-------- SUPPLIED DATA

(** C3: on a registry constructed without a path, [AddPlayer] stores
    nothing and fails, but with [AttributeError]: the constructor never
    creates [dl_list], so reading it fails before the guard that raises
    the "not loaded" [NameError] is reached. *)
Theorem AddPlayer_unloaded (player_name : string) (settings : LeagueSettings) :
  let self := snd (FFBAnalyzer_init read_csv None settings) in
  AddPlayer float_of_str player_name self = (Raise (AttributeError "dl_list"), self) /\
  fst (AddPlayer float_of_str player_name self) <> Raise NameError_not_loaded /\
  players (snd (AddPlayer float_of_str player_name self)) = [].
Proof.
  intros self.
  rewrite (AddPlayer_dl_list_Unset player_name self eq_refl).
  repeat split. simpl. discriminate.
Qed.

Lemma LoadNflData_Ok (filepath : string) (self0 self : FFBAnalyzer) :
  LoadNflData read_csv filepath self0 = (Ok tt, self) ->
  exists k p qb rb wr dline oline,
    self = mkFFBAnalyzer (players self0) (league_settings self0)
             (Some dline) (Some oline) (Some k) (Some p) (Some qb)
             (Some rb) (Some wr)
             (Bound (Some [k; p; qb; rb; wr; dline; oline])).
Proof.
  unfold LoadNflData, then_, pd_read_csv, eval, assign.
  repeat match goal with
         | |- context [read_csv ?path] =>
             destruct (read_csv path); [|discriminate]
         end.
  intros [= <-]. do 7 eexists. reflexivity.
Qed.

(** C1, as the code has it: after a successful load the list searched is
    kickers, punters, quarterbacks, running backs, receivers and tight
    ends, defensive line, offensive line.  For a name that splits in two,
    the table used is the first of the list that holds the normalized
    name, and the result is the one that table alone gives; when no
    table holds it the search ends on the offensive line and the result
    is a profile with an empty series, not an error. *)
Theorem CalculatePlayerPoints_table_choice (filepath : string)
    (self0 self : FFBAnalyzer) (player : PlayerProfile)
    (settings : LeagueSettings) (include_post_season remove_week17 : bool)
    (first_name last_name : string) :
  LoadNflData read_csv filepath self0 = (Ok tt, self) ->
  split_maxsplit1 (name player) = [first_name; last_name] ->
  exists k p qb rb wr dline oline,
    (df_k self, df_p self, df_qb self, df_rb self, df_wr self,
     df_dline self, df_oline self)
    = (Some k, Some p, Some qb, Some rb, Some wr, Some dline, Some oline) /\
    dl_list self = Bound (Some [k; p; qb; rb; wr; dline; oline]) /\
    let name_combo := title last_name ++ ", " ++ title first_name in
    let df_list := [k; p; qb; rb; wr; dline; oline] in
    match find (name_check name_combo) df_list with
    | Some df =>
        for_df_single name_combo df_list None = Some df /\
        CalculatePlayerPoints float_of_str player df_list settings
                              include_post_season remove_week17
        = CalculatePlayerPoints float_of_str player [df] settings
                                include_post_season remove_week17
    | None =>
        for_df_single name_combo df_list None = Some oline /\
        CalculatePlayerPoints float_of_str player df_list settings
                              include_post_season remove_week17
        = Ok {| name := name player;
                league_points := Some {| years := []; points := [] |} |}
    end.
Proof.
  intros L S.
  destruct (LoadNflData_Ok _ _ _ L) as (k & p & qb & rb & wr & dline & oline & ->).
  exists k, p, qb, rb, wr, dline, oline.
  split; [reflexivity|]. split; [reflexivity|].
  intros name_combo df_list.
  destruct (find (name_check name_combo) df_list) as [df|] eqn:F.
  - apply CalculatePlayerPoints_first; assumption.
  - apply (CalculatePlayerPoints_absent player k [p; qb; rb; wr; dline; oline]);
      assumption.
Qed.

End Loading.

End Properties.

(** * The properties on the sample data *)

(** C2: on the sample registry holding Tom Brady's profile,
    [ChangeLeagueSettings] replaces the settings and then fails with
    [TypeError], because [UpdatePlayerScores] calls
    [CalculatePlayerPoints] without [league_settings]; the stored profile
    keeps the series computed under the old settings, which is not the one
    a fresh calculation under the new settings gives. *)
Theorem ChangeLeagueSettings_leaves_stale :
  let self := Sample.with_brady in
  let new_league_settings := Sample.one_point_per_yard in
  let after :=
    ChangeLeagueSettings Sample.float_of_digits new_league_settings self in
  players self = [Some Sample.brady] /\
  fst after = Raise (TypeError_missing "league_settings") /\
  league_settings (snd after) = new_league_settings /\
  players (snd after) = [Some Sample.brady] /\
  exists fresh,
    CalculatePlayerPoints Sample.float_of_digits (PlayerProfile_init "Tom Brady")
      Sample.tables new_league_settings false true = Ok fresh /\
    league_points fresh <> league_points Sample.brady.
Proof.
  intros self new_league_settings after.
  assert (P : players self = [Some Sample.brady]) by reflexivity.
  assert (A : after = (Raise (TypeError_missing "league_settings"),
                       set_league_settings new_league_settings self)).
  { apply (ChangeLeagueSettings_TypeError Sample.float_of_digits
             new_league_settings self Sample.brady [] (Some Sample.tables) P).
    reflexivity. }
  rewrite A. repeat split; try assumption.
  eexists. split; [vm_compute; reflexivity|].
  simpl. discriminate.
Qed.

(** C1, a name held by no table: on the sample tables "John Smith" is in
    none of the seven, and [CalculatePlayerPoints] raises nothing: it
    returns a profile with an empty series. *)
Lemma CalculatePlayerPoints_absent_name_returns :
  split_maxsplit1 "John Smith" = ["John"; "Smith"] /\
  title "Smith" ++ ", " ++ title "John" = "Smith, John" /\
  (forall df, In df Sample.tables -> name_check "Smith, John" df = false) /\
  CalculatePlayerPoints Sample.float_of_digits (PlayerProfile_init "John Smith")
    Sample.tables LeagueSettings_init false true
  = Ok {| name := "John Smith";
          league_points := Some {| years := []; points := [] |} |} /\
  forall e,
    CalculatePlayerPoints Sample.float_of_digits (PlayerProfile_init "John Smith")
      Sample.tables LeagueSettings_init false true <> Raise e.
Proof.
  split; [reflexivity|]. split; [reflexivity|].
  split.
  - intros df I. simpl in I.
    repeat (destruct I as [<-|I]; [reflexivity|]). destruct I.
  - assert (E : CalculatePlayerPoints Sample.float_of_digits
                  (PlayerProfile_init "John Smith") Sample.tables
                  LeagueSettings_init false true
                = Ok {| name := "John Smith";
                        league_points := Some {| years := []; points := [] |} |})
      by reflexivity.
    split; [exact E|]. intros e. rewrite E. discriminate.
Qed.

----------------

### [EXERCISE GOAL]
Please copy the material above without changing a single word.

### [RESULT]
(** C3: on a registry constructed without a path, [AddPlayer] stores
    nothing and fails, but with [AttributeError]: the constructor never
    creates [dl_list], so reading it fails before the guard that raises
    the "not loaded" [NameError] is reached. *)
Theorem AddPlayer_unloaded (player_name : string) (settings : LeagueSettings) :
  let self := snd (FFBAnalyzer_init read_csv None settings) in
  AddPlayer float_of_str player_name self = (Raise (AttributeError "dl_list"), self) /\
  fst (AddPlayer float_of_str player_name self) <> Raise NameError_not_loaded /\
  players (snd (AddPlayer float_of_str player_name self)) = [].
Proof.
  intros self.
  rewrite (AddPlayer_dl_list_Unset player_name self eq_refl).
  repeat split. simpl. discriminate.
Qed.

Lemma LoadNflData_Ok (filepath : string) (self0 self : FFBAnalyzer) :
  LoadNflData read_csv filepath self0 = (Ok tt, self) ->
  exists k p qb rb wr dline oline,
    self = mkFFBAnalyzer (players self0) (league_settings self0)
             (Some dline) (Some oline) (Some k) (Some p) (Some qb)
             (Some rb) (Some wr)
             (Bound (Some [k; p; qb; rb; wr; dline; oline])).
Proof.
  unfold LoadNflData, then_, pd_read_csv, eval, assign.
  repeat match goal with
         | |- context [read_csv ?path] =>
             destruct (read_csv path); [|discriminate]
         end.
  intros [= <-]. do 7 eexists. reflexivity.
Qed.

(** C1, as the code has it: after a successful load the list searched is
    kickers, punters, quarterbacks, running backs, receivers and tight
    ends, defensive line, offensive line.  For a name that splits in two,
    the table used is the first of the list that holds the normalized
    name, and the result is the one that table alone gives; when no
    table holds it the search ends on the offensive line and the result
    is a profile with an empty series, not an error. *)
Theorem CalculatePlayerPoints_table_choice (filepath : string)
    (self0 self : FFBAnalyzer) (player : PlayerProfile)
    (settings : LeagueSettings) (include_post_season remove_week17 : bool)
    (first_name last_name : string) :
  LoadNflData read_csv filepath self0 = (Ok tt, self) ->
  split_maxsplit1 (name player) = [first_name; last_name] ->
  exists k p qb rb wr dline oline,
    (df_k self, df_p self, df_qb self, df_rb self, df_wr self,
     df_dline self, df_oline self)
    = (Some k, Some p, Some qb, Some rb, Some wr, Some dline, Some oline) /\
    dl_list self = Bound (Some [k; p; qb; rb; wr; dline; oline]) /\
    let name_combo := title last_name ++ ", " ++ title first_name in
    let df_list := [k; p; qb; rb; wr; dline; oline] in
    match find (name_check name_combo) df_list with
    | Some df =>
        for_df_single name_combo df_list None = Some df /\
        CalculatePlayerPoints float_of_str player df_list settings
                              include_post_season remove_week17
        = CalculatePlayerPoints float_of_str player [df] settings
                                include_post_season remove_week17
    | None =>
        for_df_single name_combo df_list None = Some oline /\
        CalculatePlayerPoints float_of_str player df_list settings
                              include_post_season remove_week17
        = Ok {| name := name player;
                league_points := Some {| years := []; points := [] |} |}
    end.
Proof.
  intros L S.
  destruct (LoadNflData_Ok _ _ _ L) as (k & p & qb & rb & wr & dline & oline & ->).
  exists k, p, qb, rb, wr, dline, oline.
  split; [reflexivity|]. split; [reflexivity|].
  intros name_combo df_list.
  destruct (find (name_check name_combo) df_list) as [df|] eqn:F.
  - apply CalculatePlayerPoints_first; assumption.
  - apply (CalculatePlayerPoints_absent player k [p; qb; rb; wr; dline; oline]);
      assumption.
Qed.

End Loading.

End Properties.

(** * The properties on the sample data *)

(** C2: on the sample registry holding Tom Brady's profile,
    [ChangeLeagueSettings] replaces the settings and then fails with
    [TypeError], because [UpdatePlayerScores] calls
    [CalculatePlayerPoints] without [league_settings]; the stored profile
    keeps the series computed under the old settings, which is not the one
    a fresh calculation under the new settings gives. *)
Theorem ChangeLeagueSettings_leaves_stale :
  let self := Sample.with_brady in
  let new_league_settings := Sample.one_point_per_yard in
  let after :=
    ChangeLeagueSettings Sample.float_of_digits new_league_settings self in
  players self = [Some Sample.brady] /\
  fst after = Raise (TypeError_missing "league_settings") /\
  league_settings (snd after) = new_league_settings /\
  players (snd after) = [Some Sample.brady] /\
  exists fresh,
    CalculatePlayerPoints Sample.float_of_digits (PlayerProfile_init "Tom Brady")
      Sample.tables new_league_settings false true = Ok fresh /\
    league_points fresh <> league_points Sample.brady.
Proof.
  intros self new_league_settings after.
  assert (P : players self = [Some Sample.brady]) by reflexivity.
  assert (A : after = (Raise (TypeError_missing "league_settings"),
                       set_league_settings new_league_settings self)).
  { apply (ChangeLeagueSettings_TypeError Sample.float_of_digits
             new_league_settings self Sample.brady [] (Some Sample.tables) P).
    reflexivity. }
  rewrite A. repeat split; try assumption.
  eexists. split; [vm_compute; reflexivity|].
  simpl. discriminate.
Qed.

(** C1, a name held by no table: on the sample tables "John Smith" is in
    none of the seven, and [CalculatePlayerPoints] raises nothing: it
    returns a profile with an empty series. *)
Lemma CalculatePlayerPoints_absent_name_returns :
  split_maxsplit1 "John Smith" = ["John"; "Smith"] /\
  title "Smith" ++ ", " ++ title "John" = "Smith, John" /\
  (forall df, In df Sample.tables -> name_check "Smith, John" df = false) /\
  CalculatePlayerPoints Sample.float_of_digits (PlayerProfile_init "John Smith")
    Sample.tables LeagueSettings_init false true
  = Ok {| name := "John Smith";
          league_points := Some {| years := []; points := [] |} |} /\
  forall e,
    CalculatePlayerPoints Sample.float_of_digits (PlayerProfile_init "John Smith")
      Sample.tables LeagueSettings_init false true <> Raise e.
Proof.
  split; [reflexivity|]. split; [reflexivity|].
  split.
  - intros df I. simpl in I.
    repeat (destruct I as [<-|I]; [reflexivity|]). destruct I.
  - assert (E : CalculatePlayerPoints Sample.float_of_digits
                  (PlayerProfile_init "John Smith") Sample.tables
                  LeagueSettings_init false true
                = Ok {| name := "John Smith";
                        league_points := Some {| years := []; points := [] |} |})
      by reflexivity.
    split; [exact E|]. intros e. rewrite E. discriminate.
Qed.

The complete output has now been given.